[Data supplied — start]
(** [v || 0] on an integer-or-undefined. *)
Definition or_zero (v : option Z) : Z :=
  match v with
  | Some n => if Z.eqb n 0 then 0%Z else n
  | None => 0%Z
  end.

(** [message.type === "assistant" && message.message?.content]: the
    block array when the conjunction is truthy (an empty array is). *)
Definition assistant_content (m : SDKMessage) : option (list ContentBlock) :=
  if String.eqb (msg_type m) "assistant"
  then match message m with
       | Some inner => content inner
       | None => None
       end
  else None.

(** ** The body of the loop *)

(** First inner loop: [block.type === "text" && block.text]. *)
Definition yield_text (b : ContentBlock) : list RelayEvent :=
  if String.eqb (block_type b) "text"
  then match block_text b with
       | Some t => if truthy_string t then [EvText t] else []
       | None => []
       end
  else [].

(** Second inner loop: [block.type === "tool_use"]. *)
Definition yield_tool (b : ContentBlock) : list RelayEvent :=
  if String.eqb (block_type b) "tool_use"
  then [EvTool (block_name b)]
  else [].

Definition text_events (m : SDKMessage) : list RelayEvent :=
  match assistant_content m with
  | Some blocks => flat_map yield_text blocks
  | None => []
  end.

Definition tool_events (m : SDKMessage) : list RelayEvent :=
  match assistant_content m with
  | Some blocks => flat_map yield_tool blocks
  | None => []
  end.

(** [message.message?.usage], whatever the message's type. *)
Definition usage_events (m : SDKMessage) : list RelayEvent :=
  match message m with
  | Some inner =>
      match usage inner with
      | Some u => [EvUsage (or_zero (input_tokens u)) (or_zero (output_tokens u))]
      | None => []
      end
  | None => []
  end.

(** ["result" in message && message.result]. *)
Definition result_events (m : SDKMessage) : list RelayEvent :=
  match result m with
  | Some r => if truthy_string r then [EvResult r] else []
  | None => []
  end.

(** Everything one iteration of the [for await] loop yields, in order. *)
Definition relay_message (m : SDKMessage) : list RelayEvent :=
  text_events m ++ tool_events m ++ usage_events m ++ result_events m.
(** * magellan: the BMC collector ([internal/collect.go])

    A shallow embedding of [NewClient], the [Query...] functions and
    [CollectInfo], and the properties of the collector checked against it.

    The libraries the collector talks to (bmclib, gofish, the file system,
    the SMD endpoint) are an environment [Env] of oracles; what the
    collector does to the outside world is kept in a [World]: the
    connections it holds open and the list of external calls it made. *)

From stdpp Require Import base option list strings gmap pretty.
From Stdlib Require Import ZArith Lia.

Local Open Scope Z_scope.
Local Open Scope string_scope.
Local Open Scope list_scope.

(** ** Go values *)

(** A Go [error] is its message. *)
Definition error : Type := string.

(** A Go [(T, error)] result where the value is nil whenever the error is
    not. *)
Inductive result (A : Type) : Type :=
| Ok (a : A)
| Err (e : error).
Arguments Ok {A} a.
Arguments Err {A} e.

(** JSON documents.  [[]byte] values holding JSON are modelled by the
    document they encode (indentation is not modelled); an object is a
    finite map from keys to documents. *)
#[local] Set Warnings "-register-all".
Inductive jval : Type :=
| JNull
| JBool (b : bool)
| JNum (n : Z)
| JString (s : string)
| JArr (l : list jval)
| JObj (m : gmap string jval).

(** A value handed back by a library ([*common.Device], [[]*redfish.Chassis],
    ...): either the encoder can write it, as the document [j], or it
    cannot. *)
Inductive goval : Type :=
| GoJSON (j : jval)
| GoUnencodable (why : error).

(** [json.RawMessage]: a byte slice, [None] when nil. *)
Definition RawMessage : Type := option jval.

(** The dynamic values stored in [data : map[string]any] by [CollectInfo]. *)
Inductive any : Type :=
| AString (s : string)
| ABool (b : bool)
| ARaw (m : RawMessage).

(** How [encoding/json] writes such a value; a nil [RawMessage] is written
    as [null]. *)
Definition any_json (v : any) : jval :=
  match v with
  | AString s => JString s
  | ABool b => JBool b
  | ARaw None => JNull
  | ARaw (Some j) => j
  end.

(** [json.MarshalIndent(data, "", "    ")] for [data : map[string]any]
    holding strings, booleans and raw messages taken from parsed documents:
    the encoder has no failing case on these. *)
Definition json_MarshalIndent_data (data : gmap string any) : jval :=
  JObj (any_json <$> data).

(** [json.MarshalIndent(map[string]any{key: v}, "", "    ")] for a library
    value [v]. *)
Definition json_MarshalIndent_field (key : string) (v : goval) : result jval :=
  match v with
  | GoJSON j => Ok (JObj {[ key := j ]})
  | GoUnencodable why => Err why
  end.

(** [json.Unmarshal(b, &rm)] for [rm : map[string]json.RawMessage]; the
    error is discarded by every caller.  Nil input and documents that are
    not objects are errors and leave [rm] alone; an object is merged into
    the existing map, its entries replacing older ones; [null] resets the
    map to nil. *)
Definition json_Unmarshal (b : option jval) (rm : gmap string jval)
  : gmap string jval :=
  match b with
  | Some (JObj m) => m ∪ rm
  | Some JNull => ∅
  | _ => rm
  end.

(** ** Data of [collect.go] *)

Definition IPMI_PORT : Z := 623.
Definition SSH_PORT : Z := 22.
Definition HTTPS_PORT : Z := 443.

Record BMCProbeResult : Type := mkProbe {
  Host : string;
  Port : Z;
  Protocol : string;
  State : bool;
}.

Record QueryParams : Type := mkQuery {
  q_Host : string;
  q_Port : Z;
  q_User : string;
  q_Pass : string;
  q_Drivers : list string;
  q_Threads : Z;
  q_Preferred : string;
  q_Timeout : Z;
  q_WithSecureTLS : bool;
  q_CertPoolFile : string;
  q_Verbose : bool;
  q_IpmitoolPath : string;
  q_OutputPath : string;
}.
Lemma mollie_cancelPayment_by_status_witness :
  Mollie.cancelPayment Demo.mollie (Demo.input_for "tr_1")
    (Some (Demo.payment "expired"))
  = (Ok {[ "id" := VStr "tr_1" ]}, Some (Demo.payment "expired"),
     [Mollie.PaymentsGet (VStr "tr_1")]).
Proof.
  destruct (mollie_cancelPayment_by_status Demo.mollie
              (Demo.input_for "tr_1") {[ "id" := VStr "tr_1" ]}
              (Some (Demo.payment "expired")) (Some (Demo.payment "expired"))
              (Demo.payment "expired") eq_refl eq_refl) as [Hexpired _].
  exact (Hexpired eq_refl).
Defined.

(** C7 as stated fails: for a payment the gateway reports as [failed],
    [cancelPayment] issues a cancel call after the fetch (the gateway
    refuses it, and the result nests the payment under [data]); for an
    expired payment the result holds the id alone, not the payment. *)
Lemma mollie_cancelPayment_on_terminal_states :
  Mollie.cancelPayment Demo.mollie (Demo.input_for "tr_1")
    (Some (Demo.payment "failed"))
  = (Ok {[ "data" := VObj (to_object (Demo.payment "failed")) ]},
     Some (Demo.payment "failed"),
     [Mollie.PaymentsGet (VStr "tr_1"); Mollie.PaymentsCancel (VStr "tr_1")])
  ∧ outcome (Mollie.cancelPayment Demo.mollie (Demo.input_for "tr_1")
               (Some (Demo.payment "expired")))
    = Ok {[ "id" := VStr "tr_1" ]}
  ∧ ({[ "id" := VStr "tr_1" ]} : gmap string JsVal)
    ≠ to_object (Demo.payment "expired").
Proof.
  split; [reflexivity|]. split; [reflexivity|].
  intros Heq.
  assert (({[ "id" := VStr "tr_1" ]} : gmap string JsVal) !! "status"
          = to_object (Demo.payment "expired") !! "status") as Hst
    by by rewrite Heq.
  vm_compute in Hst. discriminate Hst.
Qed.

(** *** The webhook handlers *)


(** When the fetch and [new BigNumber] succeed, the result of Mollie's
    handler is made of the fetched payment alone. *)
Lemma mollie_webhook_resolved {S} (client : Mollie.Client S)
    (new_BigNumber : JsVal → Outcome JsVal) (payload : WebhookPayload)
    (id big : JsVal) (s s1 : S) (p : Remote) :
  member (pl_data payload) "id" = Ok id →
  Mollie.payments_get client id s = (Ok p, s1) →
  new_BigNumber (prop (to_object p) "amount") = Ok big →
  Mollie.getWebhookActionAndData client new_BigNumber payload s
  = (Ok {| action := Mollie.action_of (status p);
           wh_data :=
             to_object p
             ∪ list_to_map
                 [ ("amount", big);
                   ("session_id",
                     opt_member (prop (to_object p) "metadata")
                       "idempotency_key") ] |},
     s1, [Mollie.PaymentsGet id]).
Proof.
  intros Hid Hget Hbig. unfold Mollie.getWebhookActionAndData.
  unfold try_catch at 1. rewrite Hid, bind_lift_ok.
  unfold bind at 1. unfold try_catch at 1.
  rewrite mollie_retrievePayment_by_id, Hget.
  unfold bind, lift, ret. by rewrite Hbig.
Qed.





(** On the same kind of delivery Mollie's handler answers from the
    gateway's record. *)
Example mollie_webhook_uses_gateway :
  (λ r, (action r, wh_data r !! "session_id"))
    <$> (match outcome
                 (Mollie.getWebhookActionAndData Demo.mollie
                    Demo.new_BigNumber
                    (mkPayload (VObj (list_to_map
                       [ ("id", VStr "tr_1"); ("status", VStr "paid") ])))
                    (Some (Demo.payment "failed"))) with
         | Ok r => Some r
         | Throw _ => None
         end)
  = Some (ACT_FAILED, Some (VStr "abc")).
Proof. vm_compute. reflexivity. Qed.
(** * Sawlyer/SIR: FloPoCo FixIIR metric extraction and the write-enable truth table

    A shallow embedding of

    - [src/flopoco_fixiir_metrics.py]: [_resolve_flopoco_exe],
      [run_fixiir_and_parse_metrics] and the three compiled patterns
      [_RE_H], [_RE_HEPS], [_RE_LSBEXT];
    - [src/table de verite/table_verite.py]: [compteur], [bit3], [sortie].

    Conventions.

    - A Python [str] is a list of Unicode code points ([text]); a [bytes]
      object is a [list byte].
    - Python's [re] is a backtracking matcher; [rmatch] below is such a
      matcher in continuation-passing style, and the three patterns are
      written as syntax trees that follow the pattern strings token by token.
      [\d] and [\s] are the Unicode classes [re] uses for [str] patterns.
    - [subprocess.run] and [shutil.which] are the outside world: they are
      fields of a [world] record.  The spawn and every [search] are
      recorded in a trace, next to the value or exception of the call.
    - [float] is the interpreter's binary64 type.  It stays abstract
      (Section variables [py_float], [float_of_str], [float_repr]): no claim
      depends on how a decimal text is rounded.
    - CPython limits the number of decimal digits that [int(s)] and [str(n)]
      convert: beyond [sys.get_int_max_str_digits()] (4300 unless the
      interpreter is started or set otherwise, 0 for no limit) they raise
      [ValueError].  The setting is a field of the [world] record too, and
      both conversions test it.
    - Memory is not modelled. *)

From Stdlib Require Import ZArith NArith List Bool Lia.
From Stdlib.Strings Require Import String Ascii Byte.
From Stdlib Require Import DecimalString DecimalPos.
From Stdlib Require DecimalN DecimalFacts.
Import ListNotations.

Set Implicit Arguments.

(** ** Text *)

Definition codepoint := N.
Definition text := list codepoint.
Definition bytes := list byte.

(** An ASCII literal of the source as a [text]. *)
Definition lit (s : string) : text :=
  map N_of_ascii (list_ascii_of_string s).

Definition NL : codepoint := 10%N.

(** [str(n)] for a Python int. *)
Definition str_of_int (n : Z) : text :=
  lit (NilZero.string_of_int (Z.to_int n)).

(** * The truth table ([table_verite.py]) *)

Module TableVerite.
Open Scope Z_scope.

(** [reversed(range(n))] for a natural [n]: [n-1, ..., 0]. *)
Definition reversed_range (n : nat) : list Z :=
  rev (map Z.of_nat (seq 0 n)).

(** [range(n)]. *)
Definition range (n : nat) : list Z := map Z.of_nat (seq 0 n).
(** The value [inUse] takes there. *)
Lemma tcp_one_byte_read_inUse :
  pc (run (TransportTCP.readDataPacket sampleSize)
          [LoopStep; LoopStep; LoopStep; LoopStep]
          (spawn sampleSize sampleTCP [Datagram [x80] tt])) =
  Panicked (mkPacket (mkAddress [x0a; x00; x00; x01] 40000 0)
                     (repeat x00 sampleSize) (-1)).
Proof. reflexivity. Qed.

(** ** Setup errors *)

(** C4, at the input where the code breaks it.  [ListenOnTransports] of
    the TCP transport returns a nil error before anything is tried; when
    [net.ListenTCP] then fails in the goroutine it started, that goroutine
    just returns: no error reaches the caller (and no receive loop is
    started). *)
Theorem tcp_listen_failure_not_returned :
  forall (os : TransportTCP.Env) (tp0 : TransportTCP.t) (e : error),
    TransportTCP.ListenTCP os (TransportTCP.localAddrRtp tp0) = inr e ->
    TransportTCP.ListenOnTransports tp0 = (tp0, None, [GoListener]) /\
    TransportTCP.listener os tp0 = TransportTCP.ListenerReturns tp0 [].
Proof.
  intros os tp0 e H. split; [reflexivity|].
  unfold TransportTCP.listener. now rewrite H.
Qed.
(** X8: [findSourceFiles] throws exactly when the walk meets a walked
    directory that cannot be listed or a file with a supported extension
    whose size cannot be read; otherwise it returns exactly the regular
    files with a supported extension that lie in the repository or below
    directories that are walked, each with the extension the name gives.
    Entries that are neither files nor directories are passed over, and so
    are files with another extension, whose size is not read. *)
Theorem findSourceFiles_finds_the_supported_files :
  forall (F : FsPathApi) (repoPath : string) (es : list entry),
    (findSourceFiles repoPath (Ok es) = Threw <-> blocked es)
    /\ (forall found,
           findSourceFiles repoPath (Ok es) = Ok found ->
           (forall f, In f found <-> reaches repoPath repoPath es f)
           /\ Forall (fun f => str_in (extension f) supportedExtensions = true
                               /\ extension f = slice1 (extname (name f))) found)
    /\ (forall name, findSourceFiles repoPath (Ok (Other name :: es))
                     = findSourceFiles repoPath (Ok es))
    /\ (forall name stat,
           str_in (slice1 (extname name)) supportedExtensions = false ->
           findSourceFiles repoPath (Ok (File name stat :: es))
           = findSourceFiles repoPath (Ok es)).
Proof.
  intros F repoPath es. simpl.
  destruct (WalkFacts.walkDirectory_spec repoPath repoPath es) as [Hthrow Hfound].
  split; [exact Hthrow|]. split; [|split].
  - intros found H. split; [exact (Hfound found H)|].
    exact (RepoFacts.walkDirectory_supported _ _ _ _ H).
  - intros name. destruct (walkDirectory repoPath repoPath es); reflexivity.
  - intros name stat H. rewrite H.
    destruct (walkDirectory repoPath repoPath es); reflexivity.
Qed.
[Data supplied — finish]
→ **Exercise details**
From the data above, output exactly the lines between the one containing "destruct (WalkFacts.walkDirectory_spec repoPath" and the one containing "exact (RepoFacts.walkDirectory_supported _", counting both of them.

→ **Exercise answer**
  destruct (WalkFacts.walkDirectory_spec repoPath repoPath es) as [Hthrow Hfound].
  split; [exact Hthrow|]. split; [|split].
  - intros found H. split; [exact (Hfound found H)|].
    exact (RepoFacts.walkDirectory_supported _ _ _ _ H).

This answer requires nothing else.